Exercise instructions = Your answer must be every record below, written out exactly as it appears.
-------- Input material
Lemma extract_frames_run src w frames dst :
  fs w !! src = Some (File (Mp4 frames)) →
  dst_folder_path src = Ok dst →
  clear_for_dirs (fs w) dst →
  ∃ w',
    extract_frames src w = (w', Ok tt) ∧
    writes (trace w') =
      writes (trace w) ++ (frame_write (str dst) <$> due (fs w) (str dst) 0 frames) ∧
    (∀ key n, fs w !! key = Some n → fs w' !! key = Some n) ∧
    (∀ j im, frames !! j = Some im → selected j = true →
             fs w !! frame_path (str dst) j = None →
             fs w' !! frame_path (str dst) j = Some (File (Jpg im))) ∧
    (∀ k, 1 ≤ k ≤ length (parts dst) →
          fs w' !! str {| root := root dst; parts := take k (parts dst) |}
          = Some Dir).
Proof.
  intros Hsrc Hdst Hclear. rewrite extract_frames_steps. cbv zeta.
  rewrite Hdst. unfold Ok at 1. cbn beta iota.
  set (w0 := log (Printed ("Processing " +:+ src)) w).
  destruct (makedirs_ok dst w0 Hclear) as (w1 & Hmk & Hdirs). rewrite Hmk.
  destruct (makedirs_effect _ _ _ _ Hmk) as (Hg & Hw & Hch).
  rewrite (adds_dirs_only_keeps _ _ _ _ Hg Hsrc).
  assert (∀ i, fs w1 !! frame_path (str dst) i = fs w !! frame_path (str dst) i)
    as Hsame.
  { intros i. apply Hch. intros k Hk. by apply frame_path_not_a_prefix. }
  assert (due (fs w1) (str dst) 0 frames = due (fs w) (str dst) 0 frames) as Hdue.
  { unfold due. apply filter_ext_elem. intros [j im] _. simpl. by rewrite Hsame. }
  destruct (frames_loop_run (str dst) frames 0 w1)
    as (w' & Hrun & Htr & Hkeep & _ & Hnew).
  exists w'. split_and!.
  - done.
  - rewrite Htr, writes_app, writes_Wrote, Hw, Hdue. f_equal.
    unfold w0, log. simpl. rewrite writes_app. simpl. by rewrite app_nil_r.
  - intros key n Hkey. apply Hkeep. by eapply adds_dirs_only_keeps.
  - intros j im Hj Hs Hm. apply (Hnew j im Hj Hs). by rewrite Hsame.
  - intros k Hk. apply Hkeep. by apply Hdirs.
Qed.

Lemma due_nil_when_all_there m folder frames :
  (∀ j im, frames !! j = Some im → selected j = true →
           is_Some (m !! frame_path folder j)) →
  due m folder 0 frames = [].
Proof.
  intros Hall. destruct (due m folder 0 frames) as [|[k im] rest] eqn:E; [done|].
  assert ((k, im) ∈ due m folder 0 frames) as Hin by (rewrite E; left).
  apply elem_of_due in Hin as (_ & Hl & Hs & Hm).
  rewrite Nat.sub_0_r in Hl. destruct (Hall k im Hl Hs) as [n Hn]. congruence.
Qed.

(** C5. On an output directory that holds some of the frame files
    already, [extract_frames] returns, keeps every entry of the file
    system as it was, writes exactly the selected frames whose file was
    missing, each after the test that nothing exists at its path, and
    leaves every selected frame with a file; running it again writes
    nothing and changes nothing. *)
Theorem rerun_writes_only_missing_frames src w frames dst :
  fs w !! src = Some (File (Mp4 frames)) →
  dst_folder_path src = Ok dst →
  clear_for_dirs (fs w) dst →
  ∃ w1,
    extract_frames src w = (w1, Ok tt) ∧
    (∀ p n, fs w !! p = Some n → fs w1 !! p = Some n) ∧
    writes (trace w1) =
      writes (trace w) ++ (frame_write (str dst) <$> due (fs w) (str dst) 0 frames) ∧
    (∀ p c, (p, c) ∈ frame_write (str dst) <$> due (fs w) (str dst) 0 frames →
            fs w !! p = None ∧ fs w1 !! p = Some (File c)) ∧
    (∀ i im, frames !! i = Some im → selected i = true →
             is_Some (fs w1 !! frame_path (str dst) i)) ∧
    extract_frames src w1 = (log (Printed ("Processing " +:+ src)) w1, Ok tt).
Proof.
  intros Hsrc Hdst Hclear.
  destruct (extract_frames_run src w frames dst Hsrc Hdst Hclear)
    as (w1 & Hrun & Htr & Hkeep & Hnew & Hdirs).
  assert (∀ i im, frames !! i = Some im → selected i = true →
                  is_Some (fs w1 !! frame_path (str dst) i)) as Hthere.
  { intros i im Hi Hs.
    destruct (fs w !! frame_path (str dst) i) as [n|] eqn:Hold.
    - exists n. by apply Hkeep.
    - eexists. by apply (Hnew i im). }
  exists w1. split_and!; try done.
  - intros p c ([k im] & [= -> ->] & Hin)%list_elem_of_fmap.
    apply elem_of_due in Hin as (_ & Hl & Hs & Hm). simpl.
    rewrite Nat.sub_0_r in Hl. split; [done|]. by apply Hnew.
  - rewrite extract_frames_steps. cbv zeta. rewrite Hdst.
    unfold Ok at 1. cbn beta iota.
    set (w2 := log (Printed ("Processing " +:+ src)) w1).
    unfold makedirs. rewrite (makedirs_from_noop _ _ [] w2) by (intros k Hk; by apply Hdirs).
    change (fs w2) with (fs w1). rewrite (Hkeep _ _ Hsrc).
    apply frames_loop_noop. change (fs w2) with (fs w1).
    by apply due_nil_when_all_there.
Qed.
----------------
Response below =
Lemma extract_frames_run src w frames dst :
  fs w !! src = Some (File (Mp4 frames)) →
  dst_folder_path src = Ok dst →
  clear_for_dirs (fs w) dst →
  ∃ w',
    extract_frames src w = (w', Ok tt) ∧
    writes (trace w') =
      writes (trace w) ++ (frame_write (str dst) <$> due (fs w) (str dst) 0 frames) ∧
    (∀ key n, fs w !! key = Some n → fs w' !! key = Some n) ∧
    (∀ j im, frames !! j = Some im → selected j = true →
             fs w !! frame_path (str dst) j = None →
             fs w' !! frame_path (str dst) j = Some (File (Jpg im))) ∧
    (∀ k, 1 ≤ k ≤ length (parts dst) →
          fs w' !! str {| root := root dst; parts := take k (parts dst) |}
          = Some Dir).
Proof.
  intros Hsrc Hdst Hclear. rewrite extract_frames_steps. cbv zeta.
  rewrite Hdst. unfold Ok at 1. cbn beta iota.
  set (w0 := log (Printed ("Processing " +:+ src)) w).
  destruct (makedirs_ok dst w0 Hclear) as (w1 & Hmk & Hdirs). rewrite Hmk.
  destruct (makedirs_effect _ _ _ _ Hmk) as (Hg & Hw & Hch).
  rewrite (adds_dirs_only_keeps _ _ _ _ Hg Hsrc).
  assert (∀ i, fs w1 !! frame_path (str dst) i = fs w !! frame_path (str dst) i)
    as Hsame.
  { intros i. apply Hch. intros k Hk. by apply frame_path_not_a_prefix. }
  assert (due (fs w1) (str dst) 0 frames = due (fs w) (str dst) 0 frames) as Hdue.
  { unfold due. apply filter_ext_elem. intros [j im] _. simpl. by rewrite Hsame. }
  destruct (frames_loop_run (str dst) frames 0 w1)
    as (w' & Hrun & Htr & Hkeep & _ & Hnew).
  exists w'. split_and!.
  - done.
  - rewrite Htr, writes_app, writes_Wrote, Hw, Hdue. f_equal.
    unfold w0, log. simpl. rewrite writes_app. simpl. by rewrite app_nil_r.
  - intros key n Hkey. apply Hkeep. by eapply adds_dirs_only_keeps.
  - intros j im Hj Hs Hm. apply (Hnew j im Hj Hs). by rewrite Hsame.
  - intros k Hk. apply Hkeep. by apply Hdirs.
Qed.

Lemma due_nil_when_all_there m folder frames :
  (∀ j im, frames !! j = Some im → selected j = true →
           is_Some (m !! frame_path folder j)) →
  due m folder 0 frames = [].
Proof.
  intros Hall. destruct (due m folder 0 frames) as [|[k im] rest] eqn:E; [done|].
  assert ((k, im) ∈ due m folder 0 frames) as Hin by (rewrite E; left).
  apply elem_of_due in Hin as (_ & Hl & Hs & Hm).
  rewrite Nat.sub_0_r in Hl. destruct (Hall k im Hl Hs) as [n Hn]. congruence.
Qed.

(** C5. On an output directory that holds some of the frame files
    already, [extract_frames] returns, keeps every entry of the file
    system as it was, writes exactly the selected frames whose file was
    missing, each after the test that nothing exists at its path, and
    leaves every selected frame with a file; running it again writes
    nothing and changes nothing. *)
Theorem rerun_writes_only_missing_frames src w frames dst :
  fs w !! src = Some (File (Mp4 frames)) →
  dst_folder_path src = Ok dst →
  clear_for_dirs (fs w) dst →
  ∃ w1,
    extract_frames src w = (w1, Ok tt) ∧
    (∀ p n, fs w !! p = Some n → fs w1 !! p = Some n) ∧
    writes (trace w1) =
      writes (trace w) ++ (frame_write (str dst) <$> due (fs w) (str dst) 0 frames) ∧
    (∀ p c, (p, c) ∈ frame_write (str dst) <$> due (fs w) (str dst) 0 frames →
            fs w !! p = None ∧ fs w1 !! p = Some (File c)) ∧
    (∀ i im, frames !! i = Some im → selected i = true →
             is_Some (fs w1 !! frame_path (str dst) i)) ∧
    extract_frames src w1 = (log (Printed ("Processing " +:+ src)) w1, Ok tt).
Proof.
  intros Hsrc Hdst Hclear.
  destruct (extract_frames_run src w frames dst Hsrc Hdst Hclear)
    as (w1 & Hrun & Htr & Hkeep & Hnew & Hdirs).
  assert (∀ i im, frames !! i = Some im → selected i = true →
                  is_Some (fs w1 !! frame_path (str dst) i)) as Hthere.
  { intros i im Hi Hs.
    destruct (fs w !! frame_path (str dst) i) as [n|] eqn:Hold.
    - exists n. by apply Hkeep.
    - eexists. by apply (Hnew i im). }
  exists w1. split_and!; try done.
  - intros p c ([k im] & [= -> ->] & Hin)%list_elem_of_fmap.
    apply elem_of_due in Hin as (_ & Hl & Hs & Hm). simpl.
    rewrite Nat.sub_0_r in Hl. split; [done|]. by apply Hnew.
  - rewrite extract_frames_steps. cbv zeta. rewrite Hdst.
    unfold Ok at 1. cbn beta iota.
    set (w2 := log (Printed ("Processing " +:+ src)) w1).
    unfold makedirs. rewrite (makedirs_from_noop _ _ [] w2) by (intros k Hk; by apply Hdirs).
    change (fs w2) with (fs w1). rewrite (Hkeep _ _ Hsrc).
    apply frames_loop_noop. change (fs w2) with (fs w1).
    by apply due_nil_when_all_there.
Qed.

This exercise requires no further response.